Co-authors Derek Goldman (who also directs) and Clark Young source much of the play's material from Karski's interviews for Shoah, the definitive 1985 French documentary about the Holocaust. The production even includes a brief clip of Karski's Shoah interview — a moment where the finely dressed, stoic man before the camera breaks down as he cracks opens the mental file on these horrific memories. Strathairn (costumed by Ivania Stack with clear biographical inspiration) captures Karski's inherent dignity and poise, as well as his abiding faith in goodness that somehow survived the war.
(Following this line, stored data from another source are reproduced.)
Lemma slot_size t k a :
  transform_wf t → array_ptr t k = Some a → rd (m_ArraySize t) k = Some (Z.of_nat (length a)).
Proof.
  intros [_ _ _ Hs]. unfold array_ptr, rd. case_decide; [|done]. intros Hk.
  destruct (p_Array t !! Z.to_nat k) as [[b|]|] eqn:Hb; cbn in Hk; simplify_eq.
  destruct (Forall2_lookup_l _ _ _ _ _ Hs Hb) as (n & Hn & [-> _]). by rewrite Hn.
Qed.

(** Printing a consistent object reads inside its tables and changes nothing. *)
Lemma wp_indices (body : Z → M transform ()) t :
  (∀ i, 0 <= i < 6 → wp_ok (body i) (λ _ t', t' = t) t) →
  wp_ok (for_ (seqZ 0 ADNED_MAX_TRANSFORM_PARAMS) body) (λ _ t', t' = t) t.
Proof.
  intros Hbody. apply (wp_for _ body (λ _ t', t' = t)); [done|].
  intros l1 i l2 t' Hl ->. apply Hbody.
  assert (i ∈ seqZ 0 ADNED_MAX_TRANSFORM_PARAMS) as Hi by (rewrite Hl; apply elem_of_app; right; by left).
  apply elem_of_seqZ in Hi. unfold ADNED_MAX_TRANSFORM_PARAMS in Hi. lia.
Qed.

Lemma wp_table {A} (f : transform → list A) t :
  length (f t) = 6%nat →
  wp_ok (for_ (seqZ 0 ADNED_MAX_TRANSFORM_PARAMS) (λ i,
    t ← gets (λ t, t); _ ← checked OutOfBounds (rd (f t) i); mret ())) (λ _ t', t' = t) t.
Proof.
  intros Hlen. apply wp_indices. intros i Hi.
  assert (is_Some (rd (f t) i)) as [v Hv] by (apply rd_Some; unfold in_bounds; lia).
  unfold wp_ok. wp_steps. rewrite Hv. by wp_steps.
Qed.

Lemma wp_printParams t : transform_wf t → wp_ok printParams (λ _ t', t' = t) t.
Proof.
  intros Hwf. pose proof Hwf as [H1 H2 H3 H4]. apply Forall2_length in H4 as H5.
  unfold wp_ok, printParams.
  apply wp_bind_2. eapply wp_mono; [by apply wp_table| |done]. intros [] ? ->.
  apply wp_bind_2. eapply wp_mono; [by apply wp_table| |done]. intros [] ? ->.
  apply wp_indices. intros i Hi. unfold wp_ok. wp_steps. unfold print_array.
  assert (is_Some (rd (m_ArraySize t) i)) as [n Hn] by (apply rd_Some; unfold in_bounds; lia).
  assert (is_Some (rd (p_Array t) i)) as [p Hp] by (apply rd_Some; unfold in_bounds; lia).
  rewrite Hn. cbn. rewrite Hp. cbn. destruct p as [a|]; [|done].
  assert (array_ptr t i = Some a) as Ha by (unfold array_ptr; by rewrite Hp).
  pose proof (slot_size _ _ _ Hwf Ha). rewrite decide_False; [done|]. simplify_eq. lia.
Qed.

Lemma printParams_same : stable eq printParams.
Proof. unfold printParams. stable_split fail. Qed.

(** What the driver does with an object after creating it. *)
Inductive transform_op : Type :=
  | SetInt (i v : Z)
  | SetDouble (i : Z) (v : f64)
  | SetArray (i : Z) (src : list f64)
  | SetDebug (b : bool)
  | PrintParams.

Definition apply_op (calloc_ok : Z → Z → bool) (op : transform_op) : M transform () :=
  match op with
  | SetInt i v => setIntParam i v ;; mret ()
  | SetDouble i v => setTransDoubleParam i v ;; mret ()
  | SetArray i src => setDoubleArray calloc_ok i (Some src) (Z.of_nat (length src)) ;; mret ()
  | SetDebug b => setDebug b
  | PrintParams => printParams
  end.

Lemma apply_op_wf calloc_ok op t :
  (∀ n, calloc_ok n 8 = true) → transform_wf t →
  wp_ok (apply_op calloc_ok op) (λ _, transform_wf) t.
Proof.
  intros Hc Hwf. destruct op as [i v|i v|i src|b|]; cbn; unfold wp_ok.
  - apply wp_bind_2. unfold setIntParam. destruct (bad_index i); wp_steps; [done|].
    destruct Hwf. by split; cbn; rewrite ?length_upd.
  - apply wp_bind_2. unfold setTransDoubleParam. destruct (bad_index i); wp_steps; [done|].
    destruct Hwf. by split; cbn; rewrite ?length_upd.
  - apply wp_bind_2. destruct src as [|x src].
    { unfold setDoubleArray. destruct (bad_index i); wp_steps; done. }
    eapply wp_mono; [apply setDoubleArray_wf|..]; [done| |done| |done]; cbn; [lia|done].
  - unfold setDebug. wp_steps. by destruct Hwf.
  - eapply wp_mono; [by apply wp_printParams| |done]. by intros _ ? ->.
Qed.

Lemma wp_ops calloc_ok ops :
  (∀ n, calloc_ok n 8 = true) →
  wp_ok (for_ ops (apply_op calloc_ok)) (λ _, transform_wf) ADnEDTransformBase.
Proof.
  intros Hc. apply (wp_for ops _ (λ _, transform_wf)); [apply base_wf|].
  intros l1 op l2 t _ Hwf. by apply apply_op_wf.
Qed.

(** The copy goes to the block without a test. *)
Lemma setDoubleArray_no_memory calloc_bad i x src t :
  0 <= i < 6 → calloc_bad (Z.of_nat (length (x :: src))) 8 = false →
  faults (apply_op calloc_bad (SetArray i (x :: src))) NullDeref t.
Proof.
  intros Hi Hc. cbn [apply_op]. apply faults_bind. unfold setDoubleArray.
  rewrite (proj2 (bad_index_false i) Hi), bool_decide_eq_false_2 by (cbn; lia).
  eexists. unfold mbind, M_bind, modify, checked, lift. by rewrite Hc.
Qed.

(** C15. The tables of every transformation object the driver can build are
    consistent: starting from the constructor, any sequence of [setIntParam],
    [setDoubleParam], [setDoubleArray], [setDebug] and [printParams], with any indices,
    in which every [calloc] gives a block, has no undefined behaviour and keeps the six
    slots of every table and, for each array, the length that is recorded for it.  The
    condition is needed: after any such sequence, a [setDoubleArray] whose [calloc]
    fails copies to a null pointer. *)
Theorem transform_ops_wf calloc_ok ops :
  (∀ n, calloc_ok n 8 = true) →
  wp_ok (for_ ops (apply_op calloc_ok)) (λ _, transform_wf) ADnEDTransformBase ∧
  ∀ calloc_bad i x src,
    0 <= i < 6 → calloc_bad (Z.of_nat (length (x :: src))) 8 = false →
    ∃ t, (for_ ops (apply_op calloc_ok) ;; apply_op calloc_bad (SetArray i (x :: src)))
      ADnEDTransformBase = (UB NullDeref, t).
Proof.
  intros Hc. split; [by apply wp_ops|]. intros calloc_bad i x src Hi Hbad.
  eapply wp_faults; [by apply wp_ops|]. intros [] t _. by apply setDoubleArray_no_memory.
Qed.

(** ** The calculations on consistent objects *)

(** [ADNED_TRANSFORM_TYPE1]: the factor of the pixel times the time of flight,
    the error value when there is no factor for the pixel. *)
Lemma calc_dspace_static_spec t pixelID tof :
  transform_wf t → 0 <= pixelID →
  calc_dspace_static t pixelID tof
  = Ok (match a ← array_ptr t 0; rd a pixelID with
        | Some v => f_mul (f_of_Z tof) v
        | None => transform_error
        end).
Proof.
  intros Hwf Hp. unfold calc_dspace_static, array_elem.
  destruct (array_ptr t 0) as [a|] eqn:Ha; [|done]. cbn.
  rewrite (slot_size t 0 a) by done. cbn. case_decide as Hd.
  - destruct (rd a pixelID) eqn:Hr; [done|].
    exfalso. assert (in_bounds a pixelID) as Hb by (unfold in_bounds; lia).
    apply rd_Some in Hb as [? ?]. congruence.
  - rewrite rd_None by (unfold in_bounds; lia). done.
Qed.

Definition unreadable (a : list f64) (i : Z) : Prop := ¬ in_bounds a i.

(** The faults of [calc_deltaE]: it indexes its two arrays without looking at
    their sizes. *)
Lemma calc_deltaE_fault_iff pow t pixelID tof :
  (∃ f, calc_deltaE pow t pixelID tof = UB f) ↔
  ∃ a0 a1, array_ptr t 0 = Some a0 ∧ array_ptr t 1 = Some a1 ∧
    (unreadable a0 pixelID ∨
     ∃ ef, rd a0 pixelID = Some ef ∧ f_le ef (f_of_Z 0) = false ∧ unreadable a1 pixelID).
Proof.
  unfold calc_deltaE, array_elem, unreadable.
  destruct (array_ptr t 0) as [a0|]; [|naive_solver].
  destruct (array_ptr t 1) as [a1|]; [|naive_solver]. cbn.
  setoid_rewrite rd_Some.
  destruct (rd a0 pixelID) as [ef|] eqn:E0; cbn.
  2:{ split; [|eauto]. intros _. exists a0, a1. split_and!; [done..|].
      left. rewrite E0. by intros [? ?]. }
  destruct (f_le ef (f_of_Z 0)) eqn:Ele; cbn.
  { split; [naive_solver|]. intros (b0 & b1 & [= <-] & [= <-] & [H|(ef' & ? & ? & _)]).
    - destruct H. eauto.
    - congruence. }
  destruct (rd a1 pixelID) as [l2|] eqn:E1; cbn.
  - split; [destruct (f_le l2 _); [|case_decide]; by intros [? ?]|].
    intros (b0 & b1 & [= <-] & [= <-] & [H|(ef' & ? & ? & H)]).
    + destruct H. eauto.
    + destruct H. eauto.
  - split; [|eauto]. intros _. exists a0, a1. split_and!; [done..|]. right.
    exists ef. rewrite E1. split_and!; [done..|]. by intros [? ?].
Qed.

(** ** What the driver relies on

    The driver calls [calculate] only.  [tr_covers t n] says that [t] can be
    asked about the pixel IDs below [n]. *)

Class Transformer (T : Type) := {
  tr_calculate : T → Z → Z → Z → outcome f64;
  tr_covers : T → Z → Prop
}.

Class TransformerLaws (T : Type) `{Transformer T} : Prop := {
  tr_calculate_defined (t : T) n type pixelID tof :
    tr_covers t n → 0 <= pixelID < n → ∃ v, tr_calculate t type pixelID tof = Ok v
}.

(** A loaded array covers the pixels it has an entry for. *)
Definition transform_covers (t : transform) (n : Z) : Prop :=
  transform_wf t ∧ ∀ k a, array_ptr t k = Some a → n <= Z.of_nat (length a).

Definition adned_transformer (pow : f64 → f64 → f64) : Transformer transform := {|
  tr_calculate := calculate pow;
  tr_covers := transform_covers
|}.

Lemma calc_deltaE_no_throw pow t pixelID tof e : calc_deltaE pow t pixelID tof ≠ Throw e.
Proof.
  unfold calc_deltaE, array_elem.
  destruct (array_ptr t 0) as [a0|], (array_ptr t 1) as [a1|]; [|done..]. cbn.
  destruct (rd a0 pixelID) as [ef|]; [|done]. cbn. destruct (f_le ef _); [done|].
  destruct (rd a1 pixelID) as [l2|]; [|done]. cbn. destruct (f_le l2 _); [done|].
  by case_decide.
Qed.

Lemma adned_transformer_laws pow : TransformerLaws transform (H := adned_transformer pow).
Proof.
  split. cbn. intros t n type pixelID tof [Hwf Hc] Hp. unfold calculate.
  case_decide; [eauto|]. case_decide; [eauto|].
  case_decide; [rewrite calc_dspace_static_spec by (done || lia); eauto|].
  case_decide; [eauto|]. case_decide; [|eauto].
  destruct (calc_deltaE pow t pixelID tof) as [v|e|f] eqn:E; [eauto|..]; exfalso.
  - by apply calc_deltaE_no_throw in E.
  - assert (∃ f, calc_deltaE pow t pixelID tof = UB f) as Hf by eauto.
    apply calc_deltaE_fault_iff in Hf as (a0 & a1 & Ha0 & Ha1 & Hf).
    pose proof (Hc 0 a0 Ha0) as Hl0. pose proof (Hc 1 a1 Ha1) as Hl1.
    destruct Hf as [Hf|(? & _ & _ & Hf)]; apply Hf; unfold in_bounds; lia.
Qed.

(** ** Loading arrays and calculating *)

(** [setDoubleArray] of a whole array that is not empty. *)
Definition load_array (k : Z) (a : list f64) (t : transform) : transform :=
  {| t with p_Array := upd (p_Array t) k (Some a);
            m_ArraySize := upd (m_ArraySize t) k (Z.of_nat (length a)) |}.

Lemma setDoubleArray_load calloc_ok k a t :
  0 <= k < 6 → a ≠ [] → calloc_ok (Z.of_nat (length a)) 8 = true →
  setDoubleArray calloc_ok k (Some a) (Z.of_nat (length a)) t
  = (Ok ADNED_TRANSFORM_OK, load_array k a t).
Proof.
  intros Hk Ha Hc. assert (0 < length a)%nat by (destruct a; [done|cbn; lia]).
  rewrite setDoubleArray_run by (done || lia). unfold load_array.
  by rewrite Nat2Z.id, take_ge by lia.
Qed.

Lemma load_array_wf k a t :
  0 <= k < 6 → a ≠ [] → transform_wf t → transform_wf (load_array k a t).
Proof.
  intros Hk Ha [H1 H2 H3 H4]. split; cbn; [done..|by rewrite length_upd|].
  apply Forall2_upd; [done|]. cbn. split; [done|]. destruct a; [done|cbn; lia].
Qed.

Lemma load_array_ptr k a t k' :
  0 <= k < 6 → transform_wf t →
  array_ptr (load_array k a t) k' = if decide (k' = k) then Some a else array_ptr t k'.
Proof.
  intros Hk Hwf. unfold array_ptr, load_array. cbn.
  assert (in_bounds (p_Array t) k) by (unfold in_bounds; rewrite (wf_arrays _ Hwf); lia).
  case_decide as E; [subst; by rewrite rd_upd_eq|]. by rewrite rd_upd_ne by lia.
Qed.

(** Round trip of the d-spacing transformation: after [setDoubleArray] has
    loaded the factors, [calculate] of type 1 multiplies the time of flight by the
    factor of the pixel, and gives the error value for a pixel without factor. *)
Lemma calculate_dspace_loaded pow calloc_ok factors t pixelID tof :
  transform_wf t → factors ≠ [] → calloc_ok (Z.of_nat (length factors)) 8 = true →
  0 <= pixelID →
  wp_ok (setDoubleArray calloc_ok 0 (Some factors) (Z.of_nat (length factors)))
    (λ st t', st = ADNED_TRANSFORM_OK ∧
       calculate pow t' ADNED_TRANSFORM_TYPE1 pixelID tof
       = Ok (match rd factors pixelID with
             | Some v => f_mul (f_of_Z tof) v
             | None => transform_error
             end)) t.
Proof.
  intros Hwf Hne Hc Hp. unfold wp_ok, wp. rewrite setDoubleArray_load by done.
  split; [done|]. unfold calculate. rewrite decide_False, decide_False, decide_True by (done || lia).
  rewrite calc_dspace_static_spec by (apply load_array_wf || lia; done || lia).
  by rewrite load_array_ptr, decide_True by done.
Qed.

(** C17. The energy transfer transformation does not compare the pixel ID with
    the length of the loaded arrays: with both arrays of [n] elements loaded,
    [calculate] of type 3 yields a number for exactly the pixel IDs below [n], and
    reads out of bounds for every other. *)
Theorem calculate_deltaE_defined_iff pow efs l2s t pixelID tof :
  transform_wf t → efs ≠ [] → length efs = length l2s → 0 <= pixelID →
  let t' := load_array 1 l2s (load_array 0 efs t) in
  (pixelID < Z.of_nat (length efs) ∧
   ∃ v, calculate pow t' ADNED_TRANSFORM_TYPE3 pixelID tof = Ok v) ∨
  (Z.of_nat (length efs) <= pixelID ∧
   calculate pow t' ADNED_TRANSFORM_TYPE3 pixelID tof = UB OutOfBounds).
Proof.
  intros Hwf Hne Hlen Hp t'. subst t'. unfold calculate. rewrite !decide_False by (done || lia).
  rewrite decide_True by done. unfold calc_deltaE, array_elem.
  rewrite !load_array_ptr by (try apply load_array_wf; done || lia).
  change (decide (0 = 1)) with (Z.eq_dec 0 1). rewrite !decide_True by done. cbn.
  destruct (decide (pixelID < Z.of_nat (length efs))) as [Hlt|Hge].
  - left. split; [done|].
    assert (is_Some (rd efs pixelID)) as [ef ->] by (apply rd_Some; unfold in_bounds; lia).
    assert (is_Some (rd l2s pixelID)) as [l2 ->] by (apply rd_Some; unfold in_bounds; lia).
    cbn. destruct (f_le ef _); [eauto|]. destruct (f_le l2 _); [eauto|]. case_decide; eauto.
  - right. split; [lia|]. by rewrite (rd_None efs) by (unfold in_bounds; lia).
Qed.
And yet, that feeling of internal struggle — of tension in the retelling of his story — is largely lost in translation from screen to stage.
Naturally, a performance will include more…well, performing, than a raw and unsettling interview. But Remember This also wears the mission of its incubator on its sleeve. Developed in the Laboratory for Global Performance and Politics at Georgetown University, you can feel the urgency behind the mission to "harness the power of performance to humanize global politics." The play is even bookended by direct appeals to the audience from Strathairn himself (or perhaps just a neutral voice of reason called "Man" in the script). He speaks of our divided present-day world and our responsibilities within it — a preface and epilogue for our title narrator's cautionary tale. There's a candidness to it that, in some respects, I can't help but admire. After all, when a fire is raging, who has time to waste dancing around the issue? However, I also sense a bit of a shortcut through the mission statement — one that barrels right through to global politics and skips the patient harnessing that makes performance so powerful. But honestly, feel free to forget these artistic quibbles. Just Remember This.